"Ma chére," laughs her husband roughly, "one doesn't stand on ceremony after a few years of married life. Don't stay here for me. I'm off too, now. I have heaps of things to do."
"Will you dine with us to-night?" asks Lauraine.
"To-night? Well, yes. I suppose it will look better, and I should like to see what sort of fellow your æsthetic friend has captured. Jove! if men only knew what fools they are to marry!"
But Lauraine has left. Sir Francis takes up his hat. His face is dark and disturbed.
"Jean was right. There is something," he mutters. "But Lauraine is not like—her. Should I be better pleased if she were? Sometimes I think I would give the world for freedom; and yet——"
The door opens. Lady Etwynde sweeps in, as radiant and fair a vision as eyes could wish to behold.
"Sir Francis! You here, and alone! Why, where is Lauraine?"
"Gone to her room. Not well, or tired, or something," he says, as he shakes hands. "I am glad you have had her here; she mopes herself to death down at the Chase. I can't see what she is so fond of it for. I detest it myself."

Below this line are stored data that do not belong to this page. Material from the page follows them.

(* ===== verification/DB.v ===== *)
(** * The database (db.go): begin, managed transactions, open and close

    The writer lock is a flag of the database; taking it while it is held blocks.
    A user's transaction function is an arbitrary computation on the program
    state. *)
From S2P Require Import Prelude GoSort Stats World Node Cursor Cow Bucket Spill Tx.
Local Open Scope st_scope.

(** [db.rwlock.Lock] and [Unlock] *)
Definition lock : M unit :=
  let! d := get_db in
  if db_rwlock d then st_blocked else upd_db (set_db_rwlock true).
Definition unlock : M unit := upd_db (set_db_rwlock false).

(** [DB.beginTx] *)
Definition beginTx : M (err + tid) :=
  let! d := get_db in
  if negb (db_opened d) then st_ret (inl ErrDatabaseNotOpen)
  else
    match db_state d with
    | None => st_ret (inl ErrDatabaseNotOpen)
    | Some base =>
        let! t := new_tx (mkTx false false true (Some base) ∅ ∅ ∅ TxStats_zero []) in
        upd_db (λ d,
          match db_stats d with
          | None => d
          | Some s => set_db_stats (Some (mkStats (st_TxStats s) (wrap64 (TxN s + 1)) (wrap64 (OpenTxN s + 1)))) d
          end) ;!
        st_ret (inr t)
    end.

(** [DB.beginRWTx] *)
Definition beginRWTx : M (err + tid) :=
  let! d := get_db in
  if db_readOnly d then st_ret (inl ErrDatabaseReadOnly)
  else
    lock ;!
    let! d := get_db in
    if negb (db_opened d) then unlock ;! st_ret (inl ErrDatabaseNotOpen)
    else
      match db_state d with
      | None => unlock ;! st_ret (inl ErrDatabaseNotOpen)
      | Some base =>
          let! t := new_tx (mkTx true false true (Some base) ∅ ∅ ∅ TxStats_zero []) in
          st_ret (inr t)
      end.

(** [DB.Begin] *)
Definition Begin (writable : bool) : M (err + tid) :=
  if writable then beginRWTx else beginTx.

(** [defer func() { if t.db != nil { t.rollback() } }()] around a body: it runs on
    return and on panic. *)
Definition with_rollback {A} (t : tid) (body : M A) : M A := λ w,
  match body w with
  | (Ret a, w') => (let! _ := rollback t in st_ret a) w'
  | (Panic p, w') => (let! _ := rollback t in st_panic p) w'
  | (Blocked, w') => (Blocked, w')
  | (NoFuel, w') => (NoFuel, w')
  end.

Section managed.
Context (it : iteration) (fuel : nat) (rebalanceTime spillTime : Z).

(** [DB.Update] *)
Definition Update (fn : tid → M (option err)) : M (option err) :=
  let! r := Begin true in
  match r with
  | inl e => st_ret (Some e)
  | inr t =>
      with_rollback t (
        upd_tx t (set_t_managed true) ;!
        let! e := fn t in
        upd_tx t (set_t_managed false) ;!
        match e with
        | Some err => let! _ := Rollback t in st_ret (Some err)
        | None => Commit it fuel rebalanceTime spillTime t
        end)
  end.

(** [DB.View] *)
Definition View (fn : tid → M (option err)) : M (option err) :=
  let! r := Begin false in
  match r with
  | inl e => st_ret (Some e)
  | inr t =>
      with_rollback t (
        upd_tx t (set_t_managed true) ;!
        let! e := fn t in
        upd_tx t (set_t_managed false) ;!
        match e with
        | Some err => let! _ := Rollback t in st_ret (Some err)
        | None => Rollback t
        end)
  end.
End managed.

(** [DB.close] and [DB.Close] *)
Definition DB_close : M unit :=
  let! d := get_db in
  if negb (db_opened d) then st_ret tt
  else upd_db (λ d, set_db_state None (set_db_opened false d)).
Definition DB_Close : M unit := lock ;! DB_close ;! unlock.

(** [DB.init] *)
Definition DB_init : M unit := upd_db (set_db_state (Some (mkDbState ∅))).

(** [type Options struct] without the logger *)
Record Options := mkOptions { ReadOnly : bool; NoStatistics : bool }.
Definition DefaultOptions : Options := mkOptions false false.

(** The state before [Open]: nothing allocated, the zero [DB]. *)
Definition empty_world : world :=
  mkWorld ∅ 1 ∅ 1 ∅ 1 (mkDB false None None false false) [].

(** [Open] up to the snapshot file ([Snapshot.v] has the rest): the fields set
    from the options, [init], and the opened flag. *)
Definition open_mem (options : option Options) : M unit :=
  let o := match options with Some o => o | None => DefaultOptions end in
  upd_db (λ d, mkDB (db_opened d) (if NoStatistics o then None else Some Stats_zero)
                 (db_state d) (db_rwlock d) (ReadOnly o)) ;!
  DB_init ;!
  upd_db (set_db_opened true).

(** [DB.Stats] and [DB.IsReadOnly] *)
Definition DB_Stats : M Stats :=
  let! d := get_db in
  st_ret (match db_stats d with Some s => s | None => Stats_zero end).
Definition IsReadOnly : M bool := st_gets (λ w, db_readOnly (w_db w)).
(** Reads give facts about the current state. *)
Lemma safe_get_node {B} (R : B → world → Prop) l (f : node → M B) w :
  core w → (∀ n, w_nodes w !! l = Some n → safe R (f n) w) → safe R (st_bind (get_node l) f) w.
Proof.
  intros Hc Hf. destruct (w_nodes w !! l) as [n|] eqn:E.
  - unfold safe. rewrite (bind_Ret _ _ _ _ _ (get_node_run _ _ _ E)). by apply Hf.
  - unfold safe, get_node, st_bind, st_get, st_deref. rewrite E. split; [by apply evo_refl|done].
Qed.
Lemma safe_get_bkt {B} (R : B → world → Prop) b (f : Bucket → M B) w :
  core w → (∀ x, w_bkts w !! b = Some x → safe R (f x) w) → safe R (st_bind (get_bkt b) f) w.
Proof.
  intros Hc Hf. destruct (w_bkts w !! b) as [n|] eqn:E.
  - unfold safe. rewrite (bind_Ret _ _ _ _ _ (get_bkt_run _ _ _ E)). by apply Hf.
  - unfold safe, get_bkt, st_bind, st_get, st_deref. rewrite E. split; [by apply evo_refl|done].
Qed.
Lemma safe_get_tx {B} (R : B → world → Prop) t (f : Tx → M B) w :
  core w → (∀ x, w_txs w !! t = Some x → safe R (f x) w) → safe R (st_bind (get_tx t) f) w.
Proof.
  intros Hc Hf. destruct (w_txs w !! t) as [n|] eqn:E.
  - unfold safe. rewrite (bind_Ret _ _ _ _ _ (get_tx_run _ _ _ E)). by apply Hf.
  - unfold safe, get_tx, st_bind, st_get, st_deref. rewrite E. split; [by apply evo_refl|done].
Qed.
Lemma safe_deref {A B} (R : B → world → Prop) (o : option A) (f : A → M B) w :
  core w → (∀ a, o = Some a → safe R (f a) w) → safe R (st_bind (st_deref o) f) w.
Proof.
  intros Hc Hf. destruct o as [a|]; [by apply (Hf a)|]. split; [by apply evo_refl|done].
Qed.
Lemma safe_index {A B} (R : B → world → Prop) (l : list A) i (f : A → M B) w :
  core w → (∀ a, a ∈ l → safe R (f a) w) → safe R (st_bind (st_index l i) f) w.
Proof.
  intros Hc Hf. unfold st_index. destruct (i <? 0)%Z; [split; [by apply evo_refl|done]|].
  destruct (l !! Z.to_nat i) as [a|] eqn:E; [apply Hf; by eapply list_elem_of_lookup_2|].
  split; [by apply evo_refl|done].
Qed.
Lemma safe_Assert {B} (R : B → world → Prop) c (f : unit → M B) w :
  core w → safe R (f tt) w → safe R (st_bind (Assert c) f) w.
Proof. intros Hc Hf. destruct c; [exact Hf|]. split; [by apply evo_refl|done]. Qed.

Lemma safe_iter {A} (f : A → M unit) l w :
  core w → (∀ a w', a ∈ l → evo w w' → safe anything (f a) w') → safe anything (st_iter f l) w.
Proof.
  revert w. induction l as [|a l IH]; intros w Hc Hf; simpl; [by apply safe_ret|].
  eapply safe_bind; [apply Hf; [set_solver|by apply evo_refl]|].
  intros _ w' He _. apply IH; [apply He|]. intros a' w2 Ha' He'. apply Hf; [set_solver|by eapply evo_trans].
Qed.

(** ** Writes *)

(** A node that bucket [b] may own. *)
Definition node_ok (w : world) (b : bid) (n : node) : Prop :=
  n_bucket n = Some b ∧ (∀ p, n_parent n = Some p → dirty_of w b p) ∧
  (∀ i c, i ∈ n_inodes n → i_child i = Some c → ptr_ok w b c).

Lemma owned_ok w b l n : core w → dirty_of w b l → w_nodes w !! l = Some n → node_ok w b n.
Proof.
  intros Hc Hd Hn. destruct (s_dirty _ Hc _ _ Hd) as (n' & Hn' & Hb). simplify_eq.
  split_and!; [done|intros; by eapply s_parent|intros; by eapply s_child].
Qed.

Lemma node_ok_evo w w' b n : evo w w' → node_ok w b n → node_ok w' b n.
Proof. intros He (H1 & H2 & H3). split_and!; [done|intros; by eapply e_dirty; eauto|intros; eapply ptr_evo; eauto]. Qed.

(** A world that differs in one owned node. *)
Lemma evo_set_node w b l n' :
  core w → dirty_of w b l → node_ok w b n' → evo w (set_nodes (<[l := n']> (w_nodes w)) w).
Proof.
  intros Hc Hd (Hb & Hp & Hch). set (w' := set_nodes _ w).
  destruct (s_dirty _ Hc _ _ Hd) as (n & Hn & Hnb).
  assert (Hdi : ∀ b' l', dirty_of w b' l' → dirty_of w' b' l') by done.
  assert (Hfr : ∀ l', frozen w l' → frozen w' l').
  { intros l' (m & Hm & Hmb). exists m. split; [|done]. simpl. rewrite lookup_insert_ne; [done|].
    intros <-. congruence. }
  assert (Hpt : ∀ b' l', ptr_ok w b' l' → ptr_ok w' b' l') by (intros b' l' [?|?]; [left|right]; auto).
  assert (Hlk : ∀ l' m, w_nodes w' !! l' = Some m → (l' = l ∧ m = n') ∨ w_nodes w !! l' = Some m).
  { intros l' m. simpl. rewrite lookup_insert. case_decide; [intros [= <-]; auto|auto]. }
  split; auto.
  - split; simpl; [|apply (s_fresh_b _ Hc)|apply (s_fresh_t _ Hc)|..|apply (s_root _ Hc)| |].
    + intros l' m [[-> ->]|Hm]%Hlk; by eapply s_fresh_n.
    + intros b' l' Hd'. destruct (s_dirty _ Hc _ _ Hd') as (m & Hm & Hmb).
      rewrite lookup_insert. case_decide; [subst; exists n'; simplify_eq; by split|eauto].
    + intros l' m b' [[-> ->]|Hm]%Hlk Hmb; [simplify_eq; by apply Hdi|by eapply Hdi, s_owned].
    + intros l' m b' p [[-> ->]|Hm]%Hlk Hmb Hmp; [simplify_eq; by apply Hdi, Hp|by eapply Hdi, s_parent].
    + intros l' m b' i c [[-> ->]|Hm]%Hlk Hmb Hi Hic; [simplify_eq; by eapply Hpt, Hch|by eapply Hpt, s_child].
    + intros l' m i c [[-> ->]|Hm]%Hlk Hmb Hi Hic; [congruence|by eapply Hfr, s_closed].
    + intros st Hst. eapply st_frozen_mono; [apply Hfr|by apply (s_db _ Hc)].
    + intros t tx st Htx Hst. eapply st_frozen_mono; [apply Hfr|by eapply (s_base _ Hc)].
  - intros l' m Hm Hmb. simpl. rewrite lookup_insert_ne; [done|]. intros <-. congruence.
  - intros b' x Hx. exists x. split_and!; auto.
Qed.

"There are associations, you see," says Lady Etwynde. "Her child was born there, and there died."
He feels somewhat ashamed. He thinks of his wife—how young, how sorrowful she looked; how all the life and radiance seemed crushed out of her heart. But then the old weariness and impatience assert themselves. Life with Lauraine has been so flat and monotonous.